(** Between fifteen and 1009 eligible masternodes a quorum is always found:
    different eligible masternodes, between a tenth and a fifth of them, at
    least three and at most a hundred.  With ten to fourteen, or 1010 to 1019,
    the selection panics. *)
Theorem shield_quorum_spec mns bh sid :
  let n := len (eligible_coordinators iter_mn mns) in
  (15 <= n < 1010 ->
   exists q, select_ferrousshield_quorum iter_mn mns bh sid = Ok q /\ NoDup q /\ Forall (coordinates mns) q /\
     Z.max 3 (n / 10) <= len q <= Z.min 100 (n / 5)) /\
  (10 <= n < 15 \/ 1010 <= n < 1020 -> select_ferrousshield_quorum iter_mn mns bh sid = Panic).
Proof using L iter_mn_lists.
  intros n. unfold select_ferrousshield_quorum. fold n. destruct (std_gen_usize _) as [draw rng] eqn:Hd.
  destruct (eligible_spec mns) as [Hnd Hel]. split; intros Hn; (destruct (Z.eqb_spec n 0); [lia|]).
  - destruct (shield_quorum_size n draw) as [q|] eqn:Hq.
    2:{ apply quorum_size_none in Hq; [lia|unfold u64_max; lia]. }
    pose proof (quorum_size_range n draw q Hn Hq) as Hr. cbn [unwrap mbind outcome_bind].
    pose proof (choose_sub _ rng (eligible_coordinators iter_mn mns) q) as Hsub.
    pose proof (choose_length _ rng (eligible_coordinators iter_mn mns) q ltac:(lia)) as Hlen. fold n in Hlen.
    pose proof (Z.div_le_upper_bound n 5 n ltac:(lia) ltac:(lia)).
    rewrite Z.min_l in Hlen by lia. rewrite Hlen. destruct (Z.eqb_spec q 0); [lia|].
    eexists. split; [reflexivity|]. rewrite Hlen. split_and!; [|  |lia|lia].
    + apply submseteq_Permutation in Hsub as [rest Hp]. rewrite Hp in Hnd. by apply NoDup_app in Hnd as [? _].
    + apply Forall_forall. intros i Hi. apply Hel. by eapply elem_of_submseteq.
  - assert (Hs : shield_quorum_size n draw = None) by (apply quorum_size_none; [unfold u64_max; lia|done]). by rewrite Hs.
Qed.

Lemma two_thirds n : 0 < n -> 2 * n < 3 * (n * 2 / 3 + 1) <= 2 * n + 3 /\ n * 2 / 3 + 1 <= n.
Proof. intros Hn. pose proof (Z.div_mod (n * 2) 3 ltac:(lia)). pose proof (Z.mod_pos_bound (n * 2) 3 ltac:(lia)). lia. Qed.

(** A session starts empty, coordinated by the first of its quorum, with a
    key generation among the members of the quorum, numbered from zero, whose
    threshold is the least number above two thirds. *)
Theorem session_starts bc c1 c2 bh h s :
  initiate_coinjoin_session_enhanced iter_mn bc c1 c2 bh h = Ok s ->
  exists q g, select_ferrousshield_quorum iter_mn (masternode_list bc) bh (cj_session_id s) = Ok q /\
    head q = Some (cj_coordinator_id s) /\ cj_participants s = [] /\ cj_state s = CjWaiting /\
    cj_dkg_session s = Some g /\ session_state g = WaitingForParticipants /\
    participant_masternode_id <$> participants g = q /\
    (len q <= u32_max -> participant_index <$> participants g = seqZ 0 (len q) /\
       2 * len q < 3 * threshold g <= 2 * len q + 3 /\ threshold g <= len q).
Proof.
  unfold initiate_coinjoin_session_enhanced. intros H.
  apply outcome_bind_inv in H as (nanos & _ & H). apply outcome_bind_inv in H as (q & Hq & H).
  apply outcome_bind_inv in H as (coord & Hh & H).
  destruct (_ =? 0); [done|]. destruct (_ || _); [done|]. apply outcome_bind_inv in H as (t & _ & H). injection H as <-.
  destruct q as [|c q]; [done|]. injection Hh as <-. set (q' := c :: q) in *.
  eexists q', _. cbn [cj_session_id cj_coordinator_id cj_participants cj_state cj_dkg_session].
  split; [exact Hq|]. do 3 (split; [done|]). split; [reflexivity|]. split; [done|].
  assert (Hid : forall (l : list MasternodeID) k, participant_masternode_id <$>
    imap (fun i id => mkDKGParticipant id (wrap32 (Z.of_nat (k + i))) []) l = l).
  { induction l as [|x l IH]; intros k; [done|]. cbn. f_equal. rewrite <- (IH (S k)) at 2. f_equal. apply imap_ext.
    intros i y _. unfold compose. by rewrite Nat.add_succ_r. }
  assert (Hix : forall (l : list MasternodeID) k, Z.of_nat k + len l <= u32_max + 1 -> participant_index <$>
    imap (fun i id => mkDKGParticipant id (wrap32 (Z.of_nat (k + i))) []) l = seqZ (Z.of_nat k) (len l)).
  { induction l as [|x l IH]; intros k Hk; [done|]. unfold len in *. cbn [length] in *. rewrite seqZ_cons by lia.
    cbn [imap fmap list_fmap participant_index]. rewrite Nat.add_0_r, wrap32_small by (unfold u32_max in *; lia). f_equal.
    replace (Z.succ (Z.of_nat k)) with (Z.of_nat (S k)) by lia. replace (Z.pred (Z.of_nat (S (length l)))) with (Z.of_nat (length l)) by lia.
    rewrite <- IH by lia. f_equal. apply imap_ext. intros i y _. unfold compose. by rewrite Nat.add_succ_r. }
  split; [exact (Hid q' 0%nat)|]. intros Hu. split; [apply (Hix q' 0%nat); lia|]. cbn [threshold DKGSession_new].
  assert (0 < len q') by (unfold q', len; cbn; lia). destruct (two_thirds (len q')) as [Ht Hle]; [done|].
  rewrite wrap32_small by (unfold u32_max in *; lia). done.
Qed.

**Problem to work on:**
Exactly reproduce the lines of the data above that run from the line containing "cbn [imap fmap" through the final one.

**Expected answer:**
    cbn [imap fmap list_fmap participant_index]. rewrite Nat.add_0_r, wrap32_small by (unfold u32_max in *; lia). f_equal.
    replace (Z.succ (Z.of_nat k)) with (Z.of_nat (S k)) by lia. replace (Z.pred (Z.of_nat (S (length l)))) with (Z.of_nat (length l)) by lia.
    rewrite <- IH by lia. f_equal. apply imap_ext. intros i y _. unfold compose. by rewrite Nat.add_succ_r. }
  split; [exact (Hid q' 0%nat)|]. intros Hu. split; [apply (Hix q' 0%nat); lia|]. cbn [threshold DKGSession_new].
  assert (0 < len q') by (unfold q', len; cbn; lia). destruct (two_thirds (len q')) as [Ht Hle]; [done|].
  rewrite wrap32_small by (unfold u32_max in *; lia). done.
Qed.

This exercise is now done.